RELexED: Retrieval-Enhanced Legal Summarization with Exemplar Diversity
T. Y. S. S. Santosh, Chen Jia, Patrick Goroncy, Matthias Grabmair
TL;DR
Legal summarization often suffers from content drift and stylistic mismatch when models rely solely on source documents. RELexED mitigates this by a retrieval-augmented approach that uses exemplar summaries and a two-stage exemplar selection with a DPP to balance exemplar quality and diversity, with quality and similarity derived from influence functions. Empirical results on SuperSCOTUS and CivilSum show that RELexED consistently outperforms baselines, particularly in coherence and faithfulness, by leveraging diverse and informative exemplars.
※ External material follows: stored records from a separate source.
Lemma base64url_decode_encode b : base64url_decode (rfc4648_encode b) = Ok b.
Proof.
  induction b as [|x|x y|x y z b IH] using triples_ind; [done|..].
  - unfold base64url_decode. cbn [rfc4648_encode fmap list_fmap length Nat.modulo Nat.divmod app snd Nat.sub].
    cbn [base64_decode_standard]. by rewrite decode_chunk_one.
  - unfold base64url_decode. cbn [rfc4648_encode fmap list_fmap length Nat.modulo Nat.divmod app snd Nat.sub].
    cbn [base64_decode_standard]. by rewrite decode_chunk_two.
  - revert IH. unfold base64url_decode. cbn [rfc4648_encode]. rewrite fmap_app.
    cbn [fmap list_fmap app length]. set (e := to_standard <$> rfc4648_encode b).
    replace (S (S (S (S (length e)))) mod 4)%nat with (length e mod 4)%nat.
    2:{ replace (S (S (S (S (length e))))) with (length e + 1 * 4)%nat by lia. by rewrite Nat.Div0.mod_add. }
    destruct (length e mod 4)%nat as [|[|[|[|n]]]]; try done; cbn [app base64_decode_standard];
      rewrite decode_chunk_three; cbn [result_bind]; by intros ->.
Qed.

Lemma no_dot_encode b : dot ∉ rfc4648_encode b.
Proof.
  assert (forall v, 0 <= v < 64 -> dot <> rfc4648_symbol v) as Hs by (intros v Hv Hd; by destruct (symbol_not_special v Hv)).
  induction b as [|x|x y|x y z b IH] using triples_ind; cbn [rfc4648_encode fmap list_fmap app];
    [apply not_elem_of_nil|..];
    byte_ranges; rewrite ?not_elem_of_cons; split_and?; try (apply Hs; euclid); (exact IH || apply not_elem_of_nil).
Qed.
(** ** Mail links *)

(** The token of a request that follows a mail link. *)
Definition link_token (r : api_request) : option string :=
  match r with
  | VerifyEmail token _ _ | ApproveConfirm token | DenyConfirm token | ResetPassword token _ _ => Some token
  | _ => None
  end.

(** The token cannot be consumed any more. *)
Definition spent (tok : string) (d : Db.t) : Prop :=
  forall r, Db.email_tokens d !! tok = Some r -> EmailToken.used r = true.

Lemma spent_statements tok : statements_keep (spent tok) (fun t => t <> tok) True.
Proof.
  split; [by intros b fs d|by intros l n d| | |by intros m d|by intros l n d].
  - intros now token id kind Hne. apply keeps_stmt; [by intros b fs d|]. intros d Hd. repeat case_if; try done.
    intros r. cbn. rewrite lookup_insert_ne by done. apply Hd.
  - intros now token kind ttl. apply keeps_stmt; [by intros b fs d|]. intros d Hd.
    destruct (Db.email_tokens d !! token) as [r|] eqn:Er; [|done]. case_if; [|done].
    intros r'. cbn. destruct (decide (token = tok)) as [->|Hne].
    + rewrite lookup_insert_eq. by intros [= <-].
    + rewrite lookup_insert_ne by done. apply Hd.
Qed.

Lemma spent_cleanup tok now : keeps (spent tok) (cleanup_stale_email_tokens now).
Proof.
  apply keeps_stmt; [by intros b fs d|]. intros d Hd r. cbn. intros [Hr _]%map_lookup_filter_Some. by apply Hd.
Qed.

Lemma spent_expired tok now : keeps (spent tok) (cleanup_expired_sessions now).
Proof. apply keeps_stmt; [by intros b fs d|]. done. Qed.

(** A consumed token is spent, and a spent one is not consumed. *)
Lemma consume_spends now tok kind ttl uid d : (consume_with now tok kind ttl d).1 = Ok (Some uid) ->
  spent tok (consume_with now tok kind ttl d).2.
Proof.
  enough (spec (fun _ => True) (consume_with now tok kind ttl) (fun r d => forall u, r = Ok (Some u) -> spent tok d)) as Hs.
  { intros Hu. by apply (Hs d I uid). }
  eapply (spec_bind _ _ _ (fun r d => forall n, r = Ok n -> n = 0 \/ spent tok d)).
  - apply spec_stmt; [by intros b fs e|intros e _|done]. destruct (Db.email_tokens e !! tok) as [r|] eqn:Er.
    2:{ intros n [= <-]. by left. }
    case_if; [|intros n [= <-]; by left]. intros n _. right. intros r'. cbn. rewrite lookup_insert_eq. by intros [= <-].
  - intros n. destruct (n =? 0) eqn:En; [by apply spec_ret|]. z_bool.
    apply (spec_bind _ _ _ (fun _ => spent tok)).
    + intros e He. destruct (He n eq_refl) as [?|Hsp]; [lia|]. revert e He Hsp.
      enough (keeps (spent tok) (token_user tok)) as Hq by (intros e _ Hsp; by apply Hq).
      apply keeps_query. by intros b fs e.
    + intros u. by apply spec_ret.
    + done.
  - done.
Qed.

Lemma spent_not_consumed now tok kind ttl uid d : spent tok d -> (consume_with now tok kind ttl d).1 <> Ok (Some uid).
Proof.
  intros Hd. enough (spec (spent tok) (consume_with now tok kind ttl) (fun r d => r <> Ok (Some uid))) as Hs by exact (Hs d Hd).
  eapply (spec_bind _ _ _ (fun r d => forall n, r = Ok n -> n = 0)).
  - apply spec_stmt; [by intros b fs e|intros e He|done]. destruct (Db.email_tokens e !! tok) as [r|] eqn:Er.
    2:{ by intros n [= <-]. }
    rewrite (He r Er), andb_false_r. cbn [andb fst]. by intros n [= <-].
  - intros n e He. rewrite (He n eq_refl). done.
  - done.
Qed.

(** A link is answered with success only after its token was consumed. *)
Lemma consume_link_ok m bad failed k d b : (consume_link m bad failed k d).1.1 = Returns (Response.mk OK b) ->
  exists uid, (m d).1 = Ok (Some uid) /\ consume_link m bad failed k d = k uid (m d).2.
Proof. unfold consume_link, on. destruct (m d) as [[[uid|]|e] d']; cbn; [by eauto|done..]. Qed.

Lemma limited_ok n body rq k s : answered_ok (rate_guard cfg n body rq k s) ->
  exists s1, App.db s1 = App.db s /\ App.db_poisoned s1 = App.db_poisoned s /\ rate_guard cfg n body rq k s = k s1.
Proof.
  unfold rate_guard. destruct (RateLimiter.check _ _ _ _) as [[] l]; [|by intros [b Hb]]. intros _. exists (App.mk (App.db s) (App.db_poisoned s) l). done.
Qed.

Lemma locked_ok body k (s : App.t Ip) : answered_ok (locked body k s) ->
  App.db_poisoned s = false /\ (exists b, (k (App.db s)).1.1 = Returns (Response.mk OK b)) /\
  App.db (locked body k s).2 = (k (App.db s)).2.
Proof.
  unfold locked. destruct (App.db_poisoned s); [by intros [b Hb]|]. destruct (k (App.db s)) as [[r ms] d].
  intros [b Hb]. split; [done|]. split; [by exists b|done].
Qed.

(** The success of a link handler, statement by statement. *)
Lemma link_ok_consumed m bad failed k body (s : App.t Ip) : answered_ok (locked body (consume_link m bad failed k) s) ->
  exists uid, (m (App.db s)).1 = Ok (Some uid) /\
    App.db (locked body (consume_link m bad failed k) s).2 = (k uid (m (App.db s)).2).2.
Proof.
  intros Hok. destruct (locked_ok _ _ _ Hok) as (_ & [b Hb] & ->).
  destruct (consume_link_ok _ _ _ _ _ _ Hb) as (uid & Hu & ->). by exists uid.
Qed.

Lemma link_ok rq r tok s : link_token r = Some tok -> answered_ok (handle cfg rq r s) ->
  exists kind ttl uid k, (consume_with (Meta.now rq) tok kind ttl (App.db s)).1 = Ok (Some uid) /\
    App.db (handle cfg rq r s).2 = (k (consume_with (Meta.now rq) tok kind ttl (App.db s)).2).2 /\
    (forall I fresh, statements_keep I fresh True -> request_within fresh True r -> k_keeps I k).
Proof.
  intros Ht Hok. destruct r; cbn [link_token] in Ht; try discriminate Ht; apply (inj Some) in Ht as ->;
    cbn [handle] in *; unfold verify_email, approve_confirm, deny_confirm, reset_password in *;
    destruct (limited_ok _ _ _ _ _ Hok) as (s1 & Hdb & _ & Heq); rewrite Heq in *; cbn beta in *.
  1,2,3: destruct (link_ok_consumed _ _ _ _ _ _ Hok) as (uid & Hu & Hd); rewrite Hdb in *;
    do 4 eexists; (split; [exact Hu|]); (split; [exact Hd|]); intros I fresh Hk Hin; cbn [request_within] in Hin;
    destruct_and?; sk_auto Hk; cbv zeta; sk_auto Hk.
  destruct (negb (password_ok password)); [by destruct Hok as [b Hb]|].
  destruct (link_ok_consumed _ _ _ _ _ _ Hok) as (uid & Hu & Hd); rewrite Hdb in *;
    do 4 eexists; (split; [exact Hu|]); (split; [exact Hd|]); intros I fresh Hk Hin; sk_auto Hk.
Qed.

(** C13 A link in a mail works once. After a request that followed a link (verification of an
    address, approval or denial, password reset) was answered with success, no request with the same
    token succeeds again, of whichever of the four kinds, however late and whatever happens in
    between, failures of the storage included, as long as that token is not drawn again. *)
Theorem link_works_once s rq r tok evs rq' r' :
  link_token r = Some tok -> answered_ok (handle cfg rq r s) ->
  Forall (event_within (fun t => t <> tok) True) (Ev rq r :: evs) ->
  link_token r' = Some tok -> ~ answered_ok (handle cfg rq' r' (run (Ev rq r :: evs) s)).
Proof.
  intros Hl Hok [Hin Hevs]%Forall_cons Hl' Hok'.
  destruct (link_ok rq r tok s Hl Hok) as (kind & ttl & uid & k & Hu & Hd & Hkeep).
  assert (spent tok (App.db (exec (Ev rq r) s))) as Hsp.
  { cbn [exec]. rewrite Hd. eapply Hkeep; [apply spent_statements|done|by eapply consume_spends]. }
  pose proof (run_keeps (spent tok) _ _ evs (spent_statements tok) (spent_cleanup tok) (spent_expired tok) Hevs _ Hsp) as Hrun.
  destruct (link_ok rq' r' tok _ Hl' Hok') as (kind' & ttl' & uid' & k' & Hu' & _).
  by eapply spent_not_consumed in Hu'.
Qed.

(** ** Without failures of the storage *)

Lemma stmt_nil {A} (f : Db.t -> result A DbError * Db.t) d : Db.faults d = [] -> stmt f d = f d.
Proof. unfold stmt. by intros ->. Qed.

Lemma consume_nil now tok kind ttl d : Db.faults d = [] -> consume_with now tok kind ttl d =
  match Db.email_tokens d !! tok with
  | Some r =>
      if bool_decide (EmailToken.kind r = kind) && negb (EmailToken.used r) && still_before now (EmailToken.created_at r) ttl
      then (Ok (Some (EmailToken.user_id r)), Db.with_email_tokens (<[tok := EmailToken.mark_used r]> (Db.email_tokens d)) d)
      else (Ok None, d)
  | None => (Ok None, d)
  end.
Proof.
  intros Hf. unfold consume_with, mbind_db, mark_token. rewrite stmt_nil by done.
  destruct (Db.email_tokens d !! tok) as [r|] eqn:Er; [|done]. case_if; [|done]. cbn [Z.eqb].
  unfold token_user. rewrite stmt_nil by done. cbn. rewrite lookup_insert_eq. done.
Qed.

Lemma no_faults_statements : statements_keep (fun d => Db.faults d = []) (fun _ => True) True.
Proof.
  assert (FaultFree (fun d => Db.faults d = [])) as Hff by (intros b fs d Hb; rewrite Hb; done).
  split; [done|by intros l n d| | |by intros m d|by intros l n d].
  - intros now token id kind _. apply keeps_stmt; [done|]. intros d Hd. by repeat case_if.
  - intros now token kind ttl. apply keeps_stmt; [done|]. intros d Hd.
    destruct (Db.email_tokens d !! token); [by case_if|done].
Qed.

Lemma within_all (e : event Ip) : event_within (fun _ => True) True e.
Proof. destruct e as [rq []| |]; cbn; auto. Qed.

Lemma run_no_faults evs s : Db.faults (App.db s) = [] -> Db.faults (App.db (run evs s)) = [].
Proof.
  assert (FaultFree (fun d => Db.faults d = [])) as Hff by (intros b fs d Hb; rewrite Hb; done).
  apply (run_keeps (fun d => Db.faults d = []) (fun _ => True) True); [apply no_faults_statements|..].
  - intros now. by apply keeps_stmt.
  - intros now. by apply keeps_stmt.
  - apply Forall_forall. intros e _. apply within_all.
Qed.

(** ** Statements that fail *)

(** A statement runs, or fails; either way only the outcomes of the storage moved on. *)
Lemma stmt_cases {A} (f : Db.t -> result A DbError * Db.t) d :
  exists fs, stmt f d = f (Db.with_faults fs d) \/ stmt f d = (Err Storage, Db.with_faults fs d).
Proof.
  unfold stmt. destruct (Db.faults d) as [|[] fs] eqn:Hf; [exists []; left|exists fs; by right|exists fs; by left].
  f_equal. destruct d. cbn in Hf. by subst.
Qed.

(** None of the next [n] statements fails. *)
Definition undisturbed (n : nat) (d : Db.t) : Prop := Forall (eq false) (take n (Db.faults d)).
This work demonstrates that carefully curated exemplars can boost supervised legal summarization without resorting to substantial model scaling, with implications for scalable, domain-specific text generation in legal contexts.
Abstract
This paper addresses the task of legal summarization, which involves distilling complex legal documents into concise, coherent summaries. Current approaches often struggle with content theme deviation and inconsistent writing styles due to their reliance solely on source documents. We propose RELexED, a retrieval-augmented framework that utilizes exemplar summaries along with the source document to guide the model. RELexED employs a two-stage exemplar selection strategy, leveraging a determinantal point process to balance the trade-off between similarity of exemplars to the query and diversity among exemplars, with scores computed via influence functions. Experimental results on two legal summarization datasets demonstrate that RELexED significantly outperforms models that do not utilize exemplars and those that rely solely on similarity-based exemplar selection.